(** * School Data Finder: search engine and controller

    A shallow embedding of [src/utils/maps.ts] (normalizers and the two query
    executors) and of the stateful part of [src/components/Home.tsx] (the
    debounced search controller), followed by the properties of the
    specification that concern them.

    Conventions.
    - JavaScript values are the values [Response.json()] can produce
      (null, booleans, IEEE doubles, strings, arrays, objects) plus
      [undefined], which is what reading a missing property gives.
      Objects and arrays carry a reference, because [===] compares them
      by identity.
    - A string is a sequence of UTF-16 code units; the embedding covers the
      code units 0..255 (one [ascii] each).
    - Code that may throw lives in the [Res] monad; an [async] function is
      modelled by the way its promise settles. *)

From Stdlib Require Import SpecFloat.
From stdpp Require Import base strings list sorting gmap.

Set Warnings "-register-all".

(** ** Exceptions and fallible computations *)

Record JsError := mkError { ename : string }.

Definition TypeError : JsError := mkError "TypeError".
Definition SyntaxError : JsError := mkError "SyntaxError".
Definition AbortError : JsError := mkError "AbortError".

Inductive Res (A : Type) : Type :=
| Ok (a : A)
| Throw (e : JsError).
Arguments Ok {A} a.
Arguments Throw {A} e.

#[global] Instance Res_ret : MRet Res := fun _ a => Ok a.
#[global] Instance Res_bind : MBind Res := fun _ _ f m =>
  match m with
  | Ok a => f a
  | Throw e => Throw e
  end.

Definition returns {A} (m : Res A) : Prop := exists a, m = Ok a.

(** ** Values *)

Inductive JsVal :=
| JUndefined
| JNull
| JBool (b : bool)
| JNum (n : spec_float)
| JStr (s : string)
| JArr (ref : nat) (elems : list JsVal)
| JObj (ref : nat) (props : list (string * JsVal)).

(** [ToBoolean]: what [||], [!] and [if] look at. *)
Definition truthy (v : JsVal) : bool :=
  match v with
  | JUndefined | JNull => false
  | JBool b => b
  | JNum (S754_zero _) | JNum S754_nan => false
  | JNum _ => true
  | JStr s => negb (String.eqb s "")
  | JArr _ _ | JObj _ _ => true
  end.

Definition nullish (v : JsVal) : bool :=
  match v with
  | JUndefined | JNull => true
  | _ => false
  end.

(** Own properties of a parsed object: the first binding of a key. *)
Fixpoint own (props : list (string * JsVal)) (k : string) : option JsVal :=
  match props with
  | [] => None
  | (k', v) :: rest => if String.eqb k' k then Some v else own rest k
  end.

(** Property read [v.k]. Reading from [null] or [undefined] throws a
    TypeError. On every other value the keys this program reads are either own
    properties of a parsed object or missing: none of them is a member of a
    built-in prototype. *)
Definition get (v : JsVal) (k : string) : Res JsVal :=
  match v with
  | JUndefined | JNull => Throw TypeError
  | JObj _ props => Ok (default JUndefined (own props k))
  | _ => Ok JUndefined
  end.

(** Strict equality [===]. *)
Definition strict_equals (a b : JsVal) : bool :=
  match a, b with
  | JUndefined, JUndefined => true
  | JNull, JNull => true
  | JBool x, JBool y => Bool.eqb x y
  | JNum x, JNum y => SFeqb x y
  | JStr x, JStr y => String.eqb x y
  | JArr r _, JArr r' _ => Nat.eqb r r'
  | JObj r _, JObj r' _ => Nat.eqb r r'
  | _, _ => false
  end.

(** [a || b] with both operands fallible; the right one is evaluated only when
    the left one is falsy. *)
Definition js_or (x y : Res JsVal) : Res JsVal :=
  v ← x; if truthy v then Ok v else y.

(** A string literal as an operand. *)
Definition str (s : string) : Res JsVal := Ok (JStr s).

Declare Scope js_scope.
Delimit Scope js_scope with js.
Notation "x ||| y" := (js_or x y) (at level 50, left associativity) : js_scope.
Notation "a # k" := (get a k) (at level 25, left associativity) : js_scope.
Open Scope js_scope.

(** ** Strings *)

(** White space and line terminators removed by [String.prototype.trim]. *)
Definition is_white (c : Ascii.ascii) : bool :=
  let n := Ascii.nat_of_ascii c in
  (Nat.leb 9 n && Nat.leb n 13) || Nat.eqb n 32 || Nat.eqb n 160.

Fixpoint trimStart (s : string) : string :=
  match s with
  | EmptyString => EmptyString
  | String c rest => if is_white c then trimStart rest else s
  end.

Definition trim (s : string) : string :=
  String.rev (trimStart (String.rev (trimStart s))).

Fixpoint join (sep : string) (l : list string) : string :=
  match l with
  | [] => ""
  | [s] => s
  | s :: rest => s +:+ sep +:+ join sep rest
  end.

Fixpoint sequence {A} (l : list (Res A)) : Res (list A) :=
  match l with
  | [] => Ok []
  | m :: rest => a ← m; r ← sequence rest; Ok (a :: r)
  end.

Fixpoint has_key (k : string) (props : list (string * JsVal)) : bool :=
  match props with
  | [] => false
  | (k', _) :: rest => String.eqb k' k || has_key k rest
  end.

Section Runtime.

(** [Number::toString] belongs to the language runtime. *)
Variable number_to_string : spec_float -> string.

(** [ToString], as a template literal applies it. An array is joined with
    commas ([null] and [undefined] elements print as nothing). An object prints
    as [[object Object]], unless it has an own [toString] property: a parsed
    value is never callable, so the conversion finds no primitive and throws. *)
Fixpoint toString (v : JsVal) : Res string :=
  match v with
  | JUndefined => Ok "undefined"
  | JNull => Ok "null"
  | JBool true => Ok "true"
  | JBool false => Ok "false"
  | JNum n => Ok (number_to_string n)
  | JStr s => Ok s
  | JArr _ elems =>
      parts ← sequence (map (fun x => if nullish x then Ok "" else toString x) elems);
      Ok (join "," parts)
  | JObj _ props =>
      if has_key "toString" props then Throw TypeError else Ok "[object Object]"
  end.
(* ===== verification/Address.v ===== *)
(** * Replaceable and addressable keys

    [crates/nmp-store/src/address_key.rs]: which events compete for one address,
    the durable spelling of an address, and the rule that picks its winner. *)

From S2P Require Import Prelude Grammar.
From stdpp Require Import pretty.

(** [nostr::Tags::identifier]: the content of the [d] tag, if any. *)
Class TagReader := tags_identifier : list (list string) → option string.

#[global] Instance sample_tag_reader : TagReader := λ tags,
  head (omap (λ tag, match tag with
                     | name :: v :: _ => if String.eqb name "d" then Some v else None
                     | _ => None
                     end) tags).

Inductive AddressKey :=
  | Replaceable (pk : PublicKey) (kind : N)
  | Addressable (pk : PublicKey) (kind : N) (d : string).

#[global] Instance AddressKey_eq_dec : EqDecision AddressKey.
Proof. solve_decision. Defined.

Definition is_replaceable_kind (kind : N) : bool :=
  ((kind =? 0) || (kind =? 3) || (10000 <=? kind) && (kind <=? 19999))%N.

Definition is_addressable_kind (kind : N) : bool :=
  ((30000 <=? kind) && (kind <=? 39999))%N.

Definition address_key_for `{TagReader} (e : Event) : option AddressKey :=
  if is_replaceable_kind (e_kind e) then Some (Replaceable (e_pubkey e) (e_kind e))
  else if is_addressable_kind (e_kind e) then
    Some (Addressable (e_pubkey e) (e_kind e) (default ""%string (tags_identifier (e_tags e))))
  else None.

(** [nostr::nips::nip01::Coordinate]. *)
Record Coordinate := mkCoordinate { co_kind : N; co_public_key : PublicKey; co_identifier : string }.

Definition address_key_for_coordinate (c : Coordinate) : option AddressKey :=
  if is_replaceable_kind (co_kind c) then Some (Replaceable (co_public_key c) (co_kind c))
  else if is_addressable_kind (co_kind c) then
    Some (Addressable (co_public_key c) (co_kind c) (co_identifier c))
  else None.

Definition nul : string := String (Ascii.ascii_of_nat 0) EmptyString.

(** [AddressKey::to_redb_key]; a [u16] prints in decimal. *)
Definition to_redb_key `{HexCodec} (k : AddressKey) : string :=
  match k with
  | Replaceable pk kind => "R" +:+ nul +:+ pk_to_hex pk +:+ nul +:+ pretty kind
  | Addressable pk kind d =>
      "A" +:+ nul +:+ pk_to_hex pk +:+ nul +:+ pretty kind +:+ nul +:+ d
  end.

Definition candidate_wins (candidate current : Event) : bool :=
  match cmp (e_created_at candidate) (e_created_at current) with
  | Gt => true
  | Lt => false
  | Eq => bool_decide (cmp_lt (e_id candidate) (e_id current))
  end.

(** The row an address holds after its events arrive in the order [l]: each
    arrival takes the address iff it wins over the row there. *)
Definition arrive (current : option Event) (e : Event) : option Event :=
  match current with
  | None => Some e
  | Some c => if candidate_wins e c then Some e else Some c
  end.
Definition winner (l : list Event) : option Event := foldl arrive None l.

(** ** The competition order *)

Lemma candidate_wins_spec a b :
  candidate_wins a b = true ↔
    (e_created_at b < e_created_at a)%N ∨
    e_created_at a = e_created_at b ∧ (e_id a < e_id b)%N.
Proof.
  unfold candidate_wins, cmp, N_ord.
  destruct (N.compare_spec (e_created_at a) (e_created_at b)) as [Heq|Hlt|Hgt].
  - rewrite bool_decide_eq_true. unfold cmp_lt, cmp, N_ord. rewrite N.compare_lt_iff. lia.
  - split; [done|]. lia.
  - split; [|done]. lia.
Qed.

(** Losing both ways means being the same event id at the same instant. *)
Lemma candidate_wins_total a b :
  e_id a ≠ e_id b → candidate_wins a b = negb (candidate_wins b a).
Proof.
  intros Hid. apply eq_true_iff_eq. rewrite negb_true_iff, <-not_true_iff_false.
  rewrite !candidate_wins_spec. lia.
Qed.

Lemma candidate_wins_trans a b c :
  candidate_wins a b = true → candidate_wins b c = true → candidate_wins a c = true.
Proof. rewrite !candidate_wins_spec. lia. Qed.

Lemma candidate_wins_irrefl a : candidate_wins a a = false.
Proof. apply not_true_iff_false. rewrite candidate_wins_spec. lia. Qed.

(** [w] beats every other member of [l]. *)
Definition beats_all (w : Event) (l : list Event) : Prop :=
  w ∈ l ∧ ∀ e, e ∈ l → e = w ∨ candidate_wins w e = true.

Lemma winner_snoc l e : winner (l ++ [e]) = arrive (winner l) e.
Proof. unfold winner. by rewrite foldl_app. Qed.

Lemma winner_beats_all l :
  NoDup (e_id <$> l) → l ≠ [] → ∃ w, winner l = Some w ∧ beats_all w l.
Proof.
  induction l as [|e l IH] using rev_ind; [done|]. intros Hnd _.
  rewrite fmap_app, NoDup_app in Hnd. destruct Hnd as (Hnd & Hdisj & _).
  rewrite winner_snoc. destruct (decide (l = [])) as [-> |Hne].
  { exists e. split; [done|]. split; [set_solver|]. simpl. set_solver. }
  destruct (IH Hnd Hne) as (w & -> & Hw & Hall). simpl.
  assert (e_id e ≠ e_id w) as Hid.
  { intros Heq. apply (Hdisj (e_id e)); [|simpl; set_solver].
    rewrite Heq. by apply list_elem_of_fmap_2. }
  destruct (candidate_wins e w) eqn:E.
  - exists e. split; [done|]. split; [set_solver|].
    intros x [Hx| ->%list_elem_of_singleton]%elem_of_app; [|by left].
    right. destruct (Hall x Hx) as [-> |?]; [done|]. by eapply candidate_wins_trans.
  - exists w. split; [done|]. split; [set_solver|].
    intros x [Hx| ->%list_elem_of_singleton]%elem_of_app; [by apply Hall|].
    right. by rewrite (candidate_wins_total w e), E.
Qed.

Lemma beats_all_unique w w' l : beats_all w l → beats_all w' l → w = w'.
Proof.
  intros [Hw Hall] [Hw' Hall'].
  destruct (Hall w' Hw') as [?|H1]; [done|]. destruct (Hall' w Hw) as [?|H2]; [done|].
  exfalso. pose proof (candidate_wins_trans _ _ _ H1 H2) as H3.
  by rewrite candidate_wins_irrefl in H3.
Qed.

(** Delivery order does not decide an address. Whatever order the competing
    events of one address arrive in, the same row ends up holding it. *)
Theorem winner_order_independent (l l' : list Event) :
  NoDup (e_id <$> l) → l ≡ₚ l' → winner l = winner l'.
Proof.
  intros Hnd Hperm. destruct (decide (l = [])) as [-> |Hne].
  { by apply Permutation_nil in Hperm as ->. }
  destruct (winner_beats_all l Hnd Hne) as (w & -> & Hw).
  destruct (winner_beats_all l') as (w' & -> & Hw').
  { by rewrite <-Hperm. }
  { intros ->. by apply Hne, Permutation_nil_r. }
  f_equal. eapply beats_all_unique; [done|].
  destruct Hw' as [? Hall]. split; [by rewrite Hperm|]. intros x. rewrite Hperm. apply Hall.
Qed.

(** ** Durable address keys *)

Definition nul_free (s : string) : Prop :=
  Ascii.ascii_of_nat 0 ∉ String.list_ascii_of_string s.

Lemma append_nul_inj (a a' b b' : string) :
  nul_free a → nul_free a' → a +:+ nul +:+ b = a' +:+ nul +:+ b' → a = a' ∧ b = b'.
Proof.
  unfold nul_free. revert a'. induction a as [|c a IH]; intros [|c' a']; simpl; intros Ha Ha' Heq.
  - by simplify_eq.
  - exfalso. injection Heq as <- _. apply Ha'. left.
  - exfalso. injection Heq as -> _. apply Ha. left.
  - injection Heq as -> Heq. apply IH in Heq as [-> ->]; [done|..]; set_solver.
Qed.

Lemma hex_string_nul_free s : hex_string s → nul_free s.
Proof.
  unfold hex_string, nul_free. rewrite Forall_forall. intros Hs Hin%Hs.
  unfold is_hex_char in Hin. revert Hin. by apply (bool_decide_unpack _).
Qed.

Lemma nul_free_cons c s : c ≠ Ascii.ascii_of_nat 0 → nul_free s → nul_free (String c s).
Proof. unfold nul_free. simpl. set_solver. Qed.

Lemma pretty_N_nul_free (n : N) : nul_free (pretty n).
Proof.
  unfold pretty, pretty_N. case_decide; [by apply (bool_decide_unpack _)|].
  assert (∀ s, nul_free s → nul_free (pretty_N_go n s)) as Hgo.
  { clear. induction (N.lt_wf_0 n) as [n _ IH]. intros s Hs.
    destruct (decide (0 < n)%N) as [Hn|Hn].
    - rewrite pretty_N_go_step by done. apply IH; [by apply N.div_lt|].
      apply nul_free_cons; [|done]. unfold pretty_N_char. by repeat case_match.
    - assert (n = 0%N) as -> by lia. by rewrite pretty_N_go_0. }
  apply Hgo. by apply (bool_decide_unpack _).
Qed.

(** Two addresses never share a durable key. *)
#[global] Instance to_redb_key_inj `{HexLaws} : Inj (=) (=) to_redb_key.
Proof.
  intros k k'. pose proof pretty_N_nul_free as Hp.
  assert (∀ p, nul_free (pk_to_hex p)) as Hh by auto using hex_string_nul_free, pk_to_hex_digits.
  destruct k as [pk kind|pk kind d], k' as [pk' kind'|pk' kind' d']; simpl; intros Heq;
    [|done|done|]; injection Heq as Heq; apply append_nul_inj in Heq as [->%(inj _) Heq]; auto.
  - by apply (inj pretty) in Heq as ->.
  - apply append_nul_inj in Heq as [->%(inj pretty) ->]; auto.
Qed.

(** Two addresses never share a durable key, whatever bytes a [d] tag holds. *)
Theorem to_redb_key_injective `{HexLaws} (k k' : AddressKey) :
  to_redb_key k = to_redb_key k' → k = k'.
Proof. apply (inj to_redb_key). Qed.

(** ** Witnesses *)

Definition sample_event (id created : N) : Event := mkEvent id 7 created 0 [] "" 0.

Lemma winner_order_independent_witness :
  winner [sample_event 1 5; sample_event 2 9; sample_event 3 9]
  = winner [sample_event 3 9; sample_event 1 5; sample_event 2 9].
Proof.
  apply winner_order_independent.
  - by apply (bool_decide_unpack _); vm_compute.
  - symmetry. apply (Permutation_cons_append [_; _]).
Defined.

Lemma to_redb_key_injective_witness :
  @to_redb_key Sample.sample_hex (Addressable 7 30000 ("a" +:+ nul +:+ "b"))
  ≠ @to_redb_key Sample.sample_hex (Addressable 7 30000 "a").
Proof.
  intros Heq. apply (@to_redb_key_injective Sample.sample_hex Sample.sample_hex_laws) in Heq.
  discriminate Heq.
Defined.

--------------------

TASK BRIEF - In the entries above, find the line holding "Definition candidate_wins (candidate" and the line holding "arrival takes the", then retype exactly those two lines and every line between them, and nothing else.

RESPONSE BELOW -
Definition candidate_wins (candidate current : Event) : bool :=
  match cmp (e_created_at candidate) (e_created_at current) with
  | Gt => true
  | Lt => false
  | Eq => bool_decide (cmp_lt (e_id candidate) (e_id current))
  end.

(** The row an address holds after its events arrive in the order [l]: each
    arrival takes the address iff it wins over the row there. *)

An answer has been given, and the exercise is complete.